Here are a few final practical suggestions. If higher doses of clomipramine are inevitable, divided dosing or the use of sustained-release formulations will result in lower peak blood levels and hence a lower risk of adverse effects that are related to high levels. Lastly, if the risk of seizures is high because the clomipramine dose or level is high (or because the patient has an epileptic diathesis for any other reason), and if the patient needs to be maintained at the current dosing level lest the treatment benefits are lost, it may make sense to add a low to moderate dose of an anticonvulsant drug. This strategy lacks empirical support but could make sense in the refractory OCD patient who is responding to SSRI-clomipramine combination treatment.
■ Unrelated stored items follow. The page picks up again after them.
(** * OmsAgentForLinux extension handler (OmsAgent/Fairfax/omsagent_ff.py)

    A shallow embedding of the retryable command engine and of the
    connection-conflict detector of the handler, with the properties of
    the specification stated over it.

    The handler is Python 2 code.  Byte strings ([str]) are [string],
    integers are [Z], and the comparisons [x is 0], [x is 1], ... on exit
    codes are equality on [Z] (CPython shares the small integers).
    Everything the handler asks of the machine (running a command, testing
    a path, reading a file, walking a directory) is answered by a [host],
    as a function of the history of events so far; the handler itself is
    written in a state-and-exception monad over that history. *)

From Stdlib Require Import ZArith List String Ascii Bool Lia DecimalString Permutation.
Import ListNotations.

Local Open Scope string_scope.
Local Open Scope Z_scope.

(* ------------------------------------------------------------------ *)
(** ** Python byte-string operations used by the handler *)

Module PyStr.

(** [str.isspace] on one byte: space, \t, \n, \v, \f, \r. *)
Definition is_space (c : ascii) : bool :=
  let n := nat_of_ascii c in
  (n =? 32)%nat || ((9 <=? n)%nat && (n <=? 13)%nat).

Definition lower_char (c : ascii) : ascii :=
  let n := nat_of_ascii c in
  if ((65 <=? n)%nat && (n <=? 90)%nat)%bool then ascii_of_nat (n + 32) else c.

(** [s.lower()] *)
Fixpoint lower (s : string) : string :=
  match s with
  | EmptyString => EmptyString
  | String c r => String (lower_char c) (lower r)
  end.

Fixpoint lstrip (s : string) : string :=
  match s with
  | EmptyString => EmptyString
  | String c r => if is_space c then lstrip r else s
  end.

Fixpoint rstrip (s : string) : string :=
  match s with
  | EmptyString => EmptyString
  | String c r =>
      match rstrip r with
      | EmptyString => if is_space c then EmptyString else String c EmptyString
      | r' => String c r'
      end
  end.

(** [s.strip()] *)
Definition strip (s : string) : string := rstrip (lstrip s).

(** [s.startswith(p)] *)
Fixpoint startswith (p s : string) : bool :=
  match p, s with
  | EmptyString, _ => true
  | String a p', String b s' => Ascii.eqb a b && startswith p' s'
  | String _ _, EmptyString => false
  end.

(** [sub in s] *)
Fixpoint contains (sub s : string) : bool :=
  startswith sub s ||
  match s with
  | EmptyString => false
  | String _ r => contains sub r
  end.

(** [s.split(sep)] for a separator of one character: every occurrence
    cuts, empty fields are kept, and the empty string gives [['']]. *)
Fixpoint split_on (sep : ascii) (s : string) : list string :=
  match s with
  | EmptyString => [EmptyString]
  | String c r =>
      if Ascii.eqb c sep then EmptyString :: split_on sep r
      else match split_on sep r with
           | f :: fs => String c f :: fs
           | [] => [String c EmptyString]
           end
  end.

(** [s.replace(a, b)] for single characters. *)
Fixpoint replace_char (a b : ascii) (s : string) : string :=
  match s with
  | EmptyString => EmptyString
  | String c r => String (if Ascii.eqb c a then b else c) (replace_char a b r)
  end.

(** [x in l] for a list of strings. *)
Definition mem (x : string) (l : list string) : bool :=
  existsb (String.eqb x) l.

(** [str(n)] for an integer. *)
Definition str_of_Z (n : Z) : string := NilZero.string_of_int (Z.to_int n).

(** [os.path.basename]: what follows the last slash. *)
Fixpoint basename (p : string) : string :=
  match p with
  | EmptyString => EmptyString
  | String c r => if contains "/" r then basename r
                  else if Ascii.eqb c "/" then r else p
  end.

(** The character [c] occurs in [s]. *)
Definition occurs (c : ascii) (s : string) : Prop :=
  In c (list_ascii_of_string s).

Definition newline : ascii := ascii_of_nat 10.

(** The double-quote character, as a string. *)
Definition dquote : string := String (ascii_of_nat 34) EmptyString.

End PyStr.
Import PyStr.

(* ------------------------------------------------------------------ *)
(** ** The regular expressions of the handler

    All of them are compiled with [re.M]: [^] matches at the start of the
    text and after every newline, [$] at the end of the text and before
    every newline, [.] matches anything but a newline, and [\s] is
    [is_space]. *)

Module Regex.

Definition is_digit (c : ascii) : bool :=
  let n := nat_of_ascii c in ((48 <=? n) && (n <=? 57))%nat.

Definition is_hex (c : ascii) : bool :=
  let n := nat_of_ascii c in
  (((48 <=? n) && (n <=? 57)) || ((97 <=? n) && (n <=? 102))
   || ((65 <=? n) && (n <=? 70)))%nat.

Definition is_char (a : ascii) (c : ascii) : bool := Ascii.eqb a c.

(** One character class per position: returns what is left of the text. *)
Fixpoint match_classes (cls : list (ascii -> bool)) (s : string) : option string :=
  match cls with
  | [] => Some s
  | p :: ps =>
      match s with
      | String c r => if p c then match_classes ps r else None
      | EmptyString => None
      end
  end.

(** A literal: returns what is left of the text. *)
Fixpoint match_literal (lit s : string) : option string :=
  match lit with
  | EmptyString => Some s
  | String a lit' =>
      match s with
      | String c r => if Ascii.eqb a c then match_literal lit' r else None
      | EmptyString => None
      end
  end.

(** [[\s]*], greedy. *)
Definition skip_spaces (s : string) : string := lstrip s.

(** [$] under [re.M]. *)
Definition at_eol (s : string) : bool :=
  match s with
  | EmptyString => true
  | String c _ => Ascii.eqb c newline
  end.

(** A group [( .* )] closed by [$] under [re.M]: the rest of the line. *)
Fixpoint rest_of_line (s : string) : string :=
  match s with
  | EmptyString => EmptyString
  | String c r => if Ascii.eqb c newline then EmptyString else String c (rest_of_line r)
  end.

(** [search] for a pattern that starts with [^]: the pattern is tried at
    the start of the text and after every newline, leftmost first. *)
Fixpoint search_from {A} (m : string -> option A) (at_bol : bool) (s : string) : option A :=
  match (if at_bol then m s else None) with
  | Some a => Some a
  | None =>
      match s with
      | EmptyString => None
      | String c r => search_from m (Ascii.eqb c newline) r
      end
  end.

Definition search_bol {A} (m : string -> option A) (s : string) : option A :=
  search_from m true s.

(** GUIDRegex = r'[0-9a-fA-F]{8}-[0-9a-fA-F]{4}-[0-9a-fA-F]{4}-[0-9a-fA-F]{4}-[0-9a-fA-F]{12}' *)
Definition GUIDRegex : list (ascii -> bool) :=
  repeat is_hex 8 ++ [is_char "-"] ++ repeat is_hex 4 ++ [is_char "-"] ++
  repeat is_hex 4 ++ [is_char "-"] ++ repeat is_hex 4 ++ [is_char "-"] ++
  repeat is_hex 12.

(** [re.compile(GUIDOnlyRegex, re.M).match(s)], GUIDOnlyRegex = '^' + GUIDRegex + '$' *)
Definition GUIDOnly_match (s : string) : bool :=
  match match_classes GUIDRegex s with
  | Some rest => at_eol rest
  | None => false
  end.

(** SCOMCertIssuerRegex =
    r'^[\s]*Issuer:[\s]*CN=SCX-Certificate/title=SCX' + GUIDRegex + ', DC=.*$'
    tried at one line start; the trailing [.*$] always succeeds. *)
Definition SCOMCertIssuer_at (s : string) : option unit :=
  match match_literal "Issuer:" (skip_spaces s) with
  | None => None
  | Some s1 =>
      match match_literal "CN=SCX-Certificate/title=SCX" (skip_spaces s1) with
      | None => None
      | Some s2 =>
          match match_classes GUIDRegex s2 with
          | None => None
          | Some s3 =>
              match match_literal ", DC=" s3 with
              | None => None
              | Some _ => Some tt
              end
          end
      end
  end.

(** [re.compile(SCOMCertIssuerRegex, re.M).search(text)] is not None *)
Definition SCOMCertIssuer_search (text : string) : bool :=
  match search_bol SCOMCertIssuer_at text with Some _ => true | None => false end.

(** httpsport_search = r'^[\s]*httpsport[\s]*=( .* )$' (written here
    with blanks inside the group) tried at one line start: group 1. *)
Definition httpsport_at (s : string) : option string :=
  match match_literal "httpsport" (skip_spaces s) with
  | None => None
  | Some s1 =>
      match match_literal "=" (skip_spaces s1) with
      | None => None
      | Some s2 => Some (rest_of_line s2)
      end
  end.

(** [re.compile(httpsport_search, re.M).search(text)]: group 1 of the
    leftmost match. *)
Definition httpsport_search (text : string) : option string :=
  search_bol httpsport_at text.

(** dpkg_locked_search = r'^.*dpkg.+lock.*$' on one line: "dpkg", at
    least one character, then "lock". *)
Fixpoint dpkg_lock_in_line (line : string) : bool :=
  (startswith "dpkg" line &&
   match line with
   | String _ (String _ (String _ (String _ (String _ r)))) => contains "lock" r
   | _ => false
   end) ||
  match line with
  | EmptyString => false
  | String _ r => dpkg_lock_in_line r
  end.

(** [re.compile(dpkg_locked_search, re.M).search(output)] is not None *)
Definition dpkg_locked_search (output : string) : bool :=
  existsb dpkg_lock_in_line (split_on newline output).

End Regex.
Import Regex.

(* ------------------------------------------------------------------ *)
(** ** Events, outcomes and the handler monad *)

Inductive logger := Hutil | Waagent.
Inductive level := Info | Error.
A precedent is the similar strategy that is adopted in medication-refractory patients with schizophrenia who are receiving high doses of clozapine.57-60

Notes on Blood Level Monitoring of Clomipramine

If blood level monitoring is desirable in SSRI-treated patients receiving higher doses of clomipramine, what clomipramine levels are safe and appropriate? Unfortunately, there is little consensus on the subject, and standard reference sources do not provide separate ranges for different indications. One study61 in 33 patients with OCD found that average plasma levels were 170 ng/mL for clomipramine and 379 ng/mL for desmethylclomipramine at a mean dose of 239 mg/d; levels were higher in responders than nonresponders after 10 weeks of treatment. In contrast, in depression the threshold for satisfactory response was suggested to be about 160-200 ng/mL for clomipramine and desmethylclomipramine combined.62 Recommendations for clomipramine monitoring could be complicated by the finding that plasma clomipramine levels can vary 3- to 14-fold at a particular dose and schedule of dosing.54

Some authorities cite ranges for clomipramine (30-250 ng/mL) and desmethylclomipramine (150-500 ng/mL) separately,63 whereas others cite levels (150-500 ng/mL) without offering ranges for the drug and its metabolite separately.64 There is also no consensus on whether blood should be drawn 12 hours after the last dose18,63 or at trough level. However, Stein and Fineberg65 suggest that trough levels of clomipramine and desmethylclomipramine combined should usually be kept below 450 ng/mL to minimize toxicity.